Chapter 7 Flashcards
Amnesia
name given to disorders of memory: A pathological impairment of memory function.
Two main groups of amnesia aetiologies
Organic amnesias and psychogenic amnesias
Organic amnesia
caused by physical damage (lesions), like brain infections, strokes, head injuries, and degenerative disorders like Alzheimer -> often irreversible
Psychogenic amnesia
A memory impairment of psychological origin: usually involve the temporary suppression of disturbing memories which are unacceptable to the patient at some level -> reversible and in most cases will eventually disappear
Alzheimer’s disease (AD)
A degenerative brain disorder usually (but not always) afflicting the elderly , which first appears as an impairment of memory but later develops into a more general dementia
Facts to Alzheimer’s disease
most common cause of amnesia, main cause of senile dementia, 20% of elderly people affected. In younger people called pre-senile dementia.
Korsakoff syndrome
A brain disease which usually results from chronic alcoholism, and which is mainly characterised by a memory impairment. Both recent and distant past affected.
Herpes simplex encephalitis (HSE)
A virus infection of the brain, which in some cases leaves the patient severely amnesic. Rare.
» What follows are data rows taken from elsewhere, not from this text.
Lemma run_evidence own ops :
  Forall (op_good own) ops →
  inv config (λ k e, evidence (Exists (fault_on k) ops) (Exists (upstream_on k) ops) (en_st e))
    (λ pr c owner _, Exists (upstream_on (pr, c)) ops ∧ owner = own c) (run config ops).
Proof.
  intros Hops.
  assert (∀ (P : Op → Prop) ops op, Exists P ops → Exists P (ops ++ [op])) as Hmono
    by (intros P l op Hl; apply Exists_app; by left).
  apply (run_inv config (λ ops k e, evidence (Exists (fault_on k) ops) (Exists (upstream_on k) ops) (en_st e))
    (λ ops pr c owner _, Exists (upstream_on (pr, c)) ops ∧ owner = own c) (op_good own)); try done.
  - intros l op k e [H1 H2 H3 H4 H5]. split; [done|destruct H2; [left|right]; auto|auto..].
  - intros l op pr c o u [? ?]. auto.
  - clear Hops ops. intros ops op Hop. destruct op as [p r cred now now0| |p r cred outcome now0 now| |]; try done.
    + split; [apply new_state_evidence|]. intros e He. cbn [touch en_st]. by apply allow_state_evidence.
    + destruct Hop as [Htune Hown]. split; [apply new_state_evidence|]. intros e He _.
      set (op := RecordOutcome p r cred outcome now0 now) in *.
      assert (Exists (fault_on (key p r cred)) (ops ++ [op]) ∨ rec_success outcome = true) as HF.
      { destruct (decide (outcome = Success)) as [->|Hn]; [by right|]. left.
        apply Exists_app. right. by apply Exists_cons; left. }
      pose proof (record_state_evidence (Exists (fault_on (key p r cred)) (ops ++ [op]))
        (Exists (upstream_on (key p r cred)) (ops ++ [op])) (cred_tuning cred) (rec_success outcome)
        (rec_isolated cred outcome) now (en_st e) Htune) as Hev.
      destruct (record_state _ _ _ _ _ _) as [st opened]. destruct Hev as [Hst Hopen].
      * intros E. destruct HF; [done|congruence].
      * intros E [Ei Ec]%orb_false_elim. apply Exists_app. right. apply Exists_cons. left.
        unfold rec_success in E. apply bool_decide_eq_false in E, Ec. subst op. by destruct outcome.
      * done.
      * split; [done|]. intros Ho. split; [by apply Hopen|done].
Qed.

Lemma upstream_blamed own p r c ops :
  Forall (op_good own) ops → Exists (upstream_on (p, r, c)) ops → own c ∈ blamed p r ops.
Proof.
  intros Hops Hex. apply elem_of_list_to_set, list_elem_of_omap. apply Exists_exists in Hex as (op & Hin & Hop).
  exists op. split; [done|]. rewrite Forall_forall in Hops. specialize (Hops op Hin).
  destruct op as [| |p' r' cred outcome now0 now| |]; try done. destruct outcome; try done.
  destruct Hop as [Hi [= <- <- <-]]. destruct Hops as [_ Ho]. simpl. rewrite decide_True by done. by rewrite Ho.
Qed.

(** C13. Tenants are isolated.  The provider-wide tier counts at most the owners
    whose own credentials have recorded an upstream fault under default settings
    for that provider and region: credential faults, workspace deadlines and
    workspace tunings never count, and several credentials of one owner count
    once.  So as long as those owners are fewer than
    [provider_min_open_credentials], a credential on which no failure was recorded
    is admitted, whatever the other tenants do. *)
Theorem few_owners_cannot_refuse_others own ops p r cred now now0 :
  Forall (op_good own) ops →
  ((provider_open_count p r now (run config ops)).1 ≤ size (blamed p r ops))%nat ∧
  ((size (blamed p r ops) < provider_min_open_credentials config)%nat →
   ¬ Exists (fault_on (key p r cred)) ops →
   (allow config p r cred now now0 (run config ops)).1 = true).
Proof.
  intros Hops. pose proof (run_evidence own ops Hops) as [W HE HO]. set (cb := run config ops) in *.
  assert ((provider_open_count p r now cb).1 ≤ size (blamed p r ops))%nat as Hcount.
  { unfold provider_open_count. destruct (open cb !! (p, r)) as [set|] eqn:Eo; [|simpl; lia]. cbn [fst].
    apply subseteq_size. intros o. unfold distinct_owners. rewrite elem_of_list_to_set.
    intros ([c [owner until]] & -> & Hin)%list_elem_of_fmap. apply elem_of_map_to_list, lookup_unexpired in Hin as [Hin _].
    assert (marks cb (p, r) c = Some (owner, until)) as Hm by (unfold marks; by rewrite Eo).
    apply HO in Hm as [Hu ->]. by apply upstream_blamed. }
  split; [done|]. intros Hfew Hnone.
  destruct (breakers cb !! key p r cred) as [l|] eqn:Hl; [|apply allow_absent; [done|done|lia]].
  destruct (wf_entry _ _ W _ _ Hl) as (e & He & _). specialize (HE _ _ _ Hl He).
  rewrite (allow_found _ _ _ _ _ _ _ _ Hl He) by lia. rewrite allow_state_would.
  destruct (ev_clean _ _ _ HE) as [?|[-> _]]; done.
Qed.

(** ** Outcomes that arrive late *)

Lemma run_wf ops : wf config (run config ops).
Proof.
  eapply (inv_wf config (λ _ _, True) (λ _ _ _ _, True)).
  apply (run_inv config (λ _ _ _, True) (λ _ _ _ _ _, True) (λ _, True)); try done.
  - intros _ op _. destruct op; try done. simpl. split; [done|]. intros e _ _. by destruct (record_state _ _ _ _ _ _).
  - by apply Forall_forall.
Qed.

(** An address whose entry has left the map. *)
Definition dead (l : nat) cb : Prop := (l < next_addr cb)%nat ∧ ∀ e, heap cb !! l = Some e → retired e = true.

Lemma dead_same l cb cb' : same_maps cb' cb → dead l cb → dead l cb'.
Proof. intros (_ & Eh & En & _). unfold dead. by rewrite Eh, En. Qed.

Lemma dead_retain l gone cb : dead l cb → dead l (retain_entries gone cb).
Proof.
  intros [Hl Hd]. destruct (retain_entries_spec gone cb) as (_ & Eh & En & _). split; [by rewrite En|].
  rewrite Eh. intros e [[He _]|[_ ?]]%lookup_foldr_retire; auto.
Qed.

Lemma dead_entry l k cred now cb : dead l cb → dead l (entry config k cred now cb).2.
Proof.
  intros Hd. unfold entry. destruct (breakers cb !! k); [done|].
  set (cb1 := if (max_entries config <=? size (breakers cb))%nat then _ else cb).
  assert (dead l cb1) as [Hl1 Hd1].
  { subst cb1. destruct (_ <=? _)%nat; [|done]. unfold sweep_idle_locked. cbn [snd].
    apply (dead_retain l (λ _ e, evictable config e now)) in Hd. exact Hd. }
  clearbody cb1. destruct (_ <=? _)%nat; [exact (conj Hl1 Hd1)|]. split; cbn [snd next_addr heap]; [lia|].
  rewrite lookup_insert_ne by lia. done.
Qed.

Lemma dead_with_entry l l' e cb : dead l cb → l' ≠ l → dead l (with_entry l' e cb).
Proof. intros [Hl Hd] Hne. split; [done|]. cbn [with_entry set_maps heap]. by rewrite lookup_insert_ne. Qed.

Lemma dead_not_mapped l k cb : wf config cb → dead l cb → breakers cb !! k ≠ Some l.
Proof. intros W [_ Hd] Hk. destruct (wf_entry _ _ W _ _ Hk) as (e & He & ?). specialize (Hd e He). congruence. Qed.

Lemma dead_allow l p r cred now now0 cb : wf config cb → dead l cb → dead l (allow config p r cred now now0 cb).2.
Proof.
  intros W Hd. unfold allow. pose proof (provider_open_count_same p r now cb) as Hs.
  assert (inv config (λ _ _, True) (λ _ _ _ _, True) cb) as Hi by (by split).
  pose proof (inv_same config _ _ cb _ Hs (provider_open_count_marks p r now cb) Hi) as Hi1.
  apply (dead_same l _ _ Hs) in Hd. destruct (provider_open_count p r now cb) as [n cb1]. cbn [snd] in *.
  destruct (_ <=? n)%nat; [done|].
  destruct (inv_entry_op config _ _ (key p r cred) cred now0 cb1 Hi1 I) as [Hi2 Hk].
  apply (dead_entry l (key p r cred) cred now0) in Hd. destruct (entry _ _ _ _ cb1) as [[l'|] cb2]; [|done].
  cbn [fst snd] in *. specialize (Hk l' eq_refl).
  assert (l' ≠ l) as Hne by (intros ->; by apply (dead_not_mapped l (key p r cred) cb2) in Hd; [|apply Hi2]).
  cbn [set_cells heap]. destruct (heap cb2 !! l') as [e|]; [|done].
  destruct (allow_state _ _ _ _) as [d st]. cbn [snd].
  set (cb3 := with_entry l' _ _). assert (dead l cb3) as Hd3 by (by apply dead_with_entry).
  destruct d; try done. apply (dead_same l cb3); [apply unmark_open_same|done].
Qed.

Lemma dead_record l p r cred outcome now0 now cb :
  dead l cb → dead l (record config p r cred outcome now0 now cb).
Proof.
  intros Hd. unfold record. destruct (_ && _ && _); [done|].
  assert (dead l (record_cell config (key p r cred) cred now0 cb).2) as Hd2.
  { unfold record_cell. destruct (cells cb !! _) as [[k' l']|]; [|by apply dead_entry].
    destruct (decide (k' = _)); [done|by apply dead_entry]. }
  destruct (record_cell _ _ _ _ _) as [[l'|] cb2]; [|done]. cbn [snd] in Hd2.
  destruct (heap cb2 !! l') as [e|] eqn:He; [|done]. destruct (retired e) eqn:Hr; [done|].
  assert (l' ≠ l) as Hne by (intros ->; destruct Hd2 as [_ Hd2]; specialize (Hd2 e He); congruence).
  destruct (record_state _ _ _ _ _ _) as [st opened].
  assert (dead l (with_entry l' (record_entry now cred st e) cb2)) as Hd3 by (by apply dead_with_entry).
  by destruct opened, (open_shared st).
Qed.

Lemma dead_step l cb op : wf config cb → dead l cb → dead l (step config cb op).
Proof.
  intros W Hd. destruct op; cbn [step].
  - by apply dead_allow.
  - unfold would_allow. pose proof (provider_open_count_same p r now cb) as Hs.
    apply (dead_same l _ _ Hs) in Hd. by destruct (provider_open_count p r now cb).
  - by apply dead_record.
  - by apply (dead_retain l (λ _ e, evictable config e now)) in Hd.
  - by apply dead_retain.
Qed.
Sudden onset
Post-ECT amnesia
amnesia through EC therapy
What kind of memory is more often impaired after organic amnesia, long- or short-term memory?
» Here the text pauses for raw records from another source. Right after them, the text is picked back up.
(** ... and what it holds when the subject is checked. *)
Definition resolved_for (p : KeyPolicy) (s : Subject) (c : option Resolved) : Prop :=
  cached s c ∧ ∀ m, su_model s = Known m → needs_resolution p s = true →
    c = Some (resolve m (su_workspace_alias s)).

Lemma lists_permit_spec r rs :
  existsb (deny_matches (deny r)) (rs_names rs)
  || negb (negb (non_empty (allow r))
           || existsb (λ n, existsb (λ g, glob_match g n) (allow r)) (rs_allow_names rs)) = false
  ↔ lists_permit r rs.
Proof.
  rewrite orb_false_iff, negb_false_iff, orb_true_iff, negb_true_iff, non_empty_nil.
  rewrite <- not_true_iff_false, existsb_elem_of. setoid_rewrite deny_matches_spec.
  rewrite existsb_elem_of. setoid_rewrite existsb_elem_of. setoid_rewrite glob_match_glob.
  unfold lists_permit. naive_solver.
Qed.

Lemma check_models_ok o p s c :
  resolved_for p s c →
  check_models o p s c = Ok () ↔
  when_set (models p) (λ r, fact_ok (λ m, lists_permit r (resolve m (su_workspace_alias s))) (su_model s)).
Proof.
  intros [_ Hc]. unfold check_models, needs_resolution in *. destruct (models p) as [r|]; [|done].
  destruct (su_model s) as [m| |]; simpl; try done.
  rewrite (Hc m eq_refl eq_refl). by rewrite if_Ok, lists_permit_spec.
Qed.

Lemma provider_permitted_spec r pid :
  match pid with
  | Some pid => bool_decide (pid ∈ deny r) || (non_empty (allow r) && negb (bool_decide (pid ∈ allow r)))
  | None => non_empty (allow r)
  end = false ↔ provider_permitted r pid.
Proof.
  destruct pid as [pid|]; simpl; [|by rewrite non_empty_nil].
  rewrite orb_false_iff, bool_decide_eq_false, andb_false_iff, negb_false_iff, bool_decide_eq_true.
  by rewrite non_empty_nil.
Qed.

Lemma check_providers_ok o p s c :
  resolved_for p s c →
  check_providers o p s c = Ok () ↔
  when_set (providers p) (λ r,
    match su_provider s with
    | Some fixed => provider_permitted r (Some (to_ascii_lowercase fixed))
    | None => fact_ok (λ m, provider_permitted r
                (to_ascii_lowercase <$> rs_provider (resolve m (su_workspace_alias s)))) (su_model s)
    end).
Proof.
  intros [Hca Hc]. unfold check_providers, needs_resolution in *. destruct (providers p) as [r|]; [|done].
  destruct (su_provider s) as [fixed|]; simpl; [by rewrite if_Ok, (provider_permitted_spec r (Some _))|].
  destruct (su_model s) as [m| |] eqn:Em; simpl.
  - rewrite (Hc m eq_refl) by by rewrite orb_true_r. by rewrite if_Ok, provider_permitted_spec.
  - destruct Hca as [->|(m & E & _)]; [done|congruence].
  - destruct Hca as [->|(m & E & _)]; [done|congruence].
Qed.

Lemma check_input_ok o p s :
  check_input o p s = Ok () ↔
  when_set (max_input_tokens p) (λ limit, fact_ok (λ n, n ≤ limit) (su_input_tokens s)).
Proof.
  unfold check_input. destruct (max_input_tokens p); [|done].
  destruct (su_input_tokens s); simpl; try done. rewrite if_Ok, Z.ltb_ge. done.
Qed.

Lemma check_output_ok o p s :
  check_output o p s = Ok () ↔
  when_set (max_output_tokens p) (λ limit,
    fact_ok (λ declared, ∃ n, declared = Some n ∧ n ≤ limit) (su_output_cap s)).
Proof.
  unfold check_output. destruct (max_output_tokens p) as [l|]; [|done].
  destruct (su_output_cap s) as [[n|]| |]; simpl; try done; [|naive_solver].
  destruct (Z.leb_spec n l); split; [by eauto|done|done|]. intros (n' & [= <-] & ?). lia.
Qed.

Lemma check_subject_ok o p s c :
  resolved_for p s c → check_subject o p s c = Ok () ↔ subject_permitted p s.
Proof.
  intros Hc. unfold check_subject. rewrite !rbind_unit_Ok.
  rewrite !unit_Ok, check_models_ok, check_providers_ok, check_input_ok, check_output_ok by done.
  split; [intros (? & ? & ? & ?); by constructor|]. by intros [].
Qed.

(** ** The loops *)

Definition resolve_now (p : KeyPolicy) (s : Subject) (c : option Resolved) : option Resolved :=
  match su_model s, c with
  | Known m, None => if needs_resolution p s then Some (resolve m (su_workspace_alias s)) else None
  | _, _ => c
  end.

Lemma resolve_now_ok p s c : cached s c → resolved_for p s (resolve_now p s c).
Proof.
  unfold resolved_for, cached, resolve_now. intros [->|(m & Em & ->)]; [|rewrite Em; naive_solver].
  destruct (su_model s) as [m| |] eqn:Em; [|naive_solver..].
  destruct (needs_resolution p s); naive_solver.
Qed.

Lemma check_subjects_ok o p ss cache :
  Forall2 cached ss cache →
  (∃ cache', check_subjects resolve o p ss cache = Ok cache') ↔ ∀ s, s ∈ ss → subject_permitted p s.
Proof.
  induction 1 as [|s c ss cache Hc _ IH]; cbn [check_subjects].
  - split; [intros _ s []%elem_of_nil|eauto].
  - fold (resolve_now p s c). pose proof (check_subject_ok o p s _ (resolve_now_ok p s c Hc)) as Hs. split.
    + intros (cs & [[[] E] (cs' & E' & _)%rbind_Ok]%rbind_unit_Ok) x [->|Hx]%elem_of_cons; [by apply Hs|].
      apply IH; [by eexists|done].
    + intros Hall. destruct (proj2 IH) as [cs' E'].
      { intros x Hx. apply Hall. by apply elem_of_cons; right. }
      rewrite (proj2 Hs), E' by (apply Hall, elem_of_cons; by left). by eexists.
Qed.

Lemma check_subjects_cached o p ss cache cache' :
  Forall2 cached ss cache → check_subjects resolve o p ss cache = Ok cache' → Forall2 cached ss cache'.
Proof.
  intros H. revert cache'. induction H as [|s c ss cache Hc _ IH]; intros cache'; cbn [check_subjects].
  - intros [= <-]. constructor.
  - fold (resolve_now p s c). intros [_ (cs & Ecs & [= <-])%rbind_Ok]%rbind_unit_Ok.
    constructor; [by apply resolve_now_ok|]. by apply IH.
Qed.

Lemma check_body_ok o p body :
  check_body o p body = Ok () ↔ when_set (max_body_bytes p) (λ limit, fact_ok (λ b, b ≤ limit) body).
Proof.
  unfold check_body. destruct (max_body_bytes p); [|done]. destruct body; simpl; try done.
  by rewrite if_Ok, Z.ltb_ge.
Qed.

Lemma check_labels_ok o p :
  (if non_empty (required_tags p) || non_empty (required_metadata_keys p)
   then check_labels o p labels else Ok ()) = Ok () ↔
  (∀ t, t ∈ required_tags p → t ∈ lb_tags labels) ∧
  (∀ k, k ∈ required_metadata_keys p → k ∈ (lb_metadata labels).*1).
Proof.
  transitivity (check_labels o p labels = Ok ()).
  { destruct (_ || _) eqn:E; [done|]. apply orb_false_iff in E as [E1%non_empty_nil E2%non_empty_nil].
    unfold check_labels. by rewrite E1, E2. }
  unfold check_labels. destruct (forallb (λ t, bool_decide (t ∈ lb_tags labels)) _) eqn:E1; simpl.
  - rewrite if_Ok, negb_false_iff, forallb_elem_of. setoid_rewrite bool_decide_eq_true.
    rewrite forallb_elem_of in E1. setoid_rewrite bool_decide_eq_true in E1. naive_solver.
  - split; [done|]. intros [H _]. apply not_true_iff_false in E1. destruct E1.
    apply forallb_elem_of. setoid_rewrite bool_decide_eq_true. done.
Qed.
Long-term memory. Short-term is fairly intact.
What part of the WM model is often impaired in severe cases of AD patients
the central executive
Anterograde amnesia (AA)
Impaired memory for events which have occurred since the onset of the disorder
Retrograde amnesia (RA)
Impaired memory for events which occurred prior to the onset of amnesia
possible difference between learning disorders and retrieval disorders
disorder of learning: have AA but not RA
retrieval disorders: Have RA but not AA
Ribot’s law
The observation that amnesic patients show a temporal gradient for retrograde amnesia, early memories are often better present than more recent
Most amnesics exhibit both AA and RA, but there are also patients with a focal AA and focal RA, what does it mean?
focal AA: AA without RA
focal RA: RA without AA -> super rare, just in some cases of HSE infection and following epileptic seizure
Hippocampus
A structure lying within the temporal lobes, which is involved in the creation of new memories. Hippocampal lesions usually cause impairment of memory, especially the storage of new memories.
Diencephalon
A brain structure wich includes the thalamus and hypthalamus. Parts of the diencephalon are involved in processing and retrieving memories, and damage to these structures can cause amnesia
Extended hippocampal complex
A system of interconnected structures within the brain, incorporating the hippocampus, anterior thalamus and mammillary bodies, which is involved in the encoding and storage of new memory traces.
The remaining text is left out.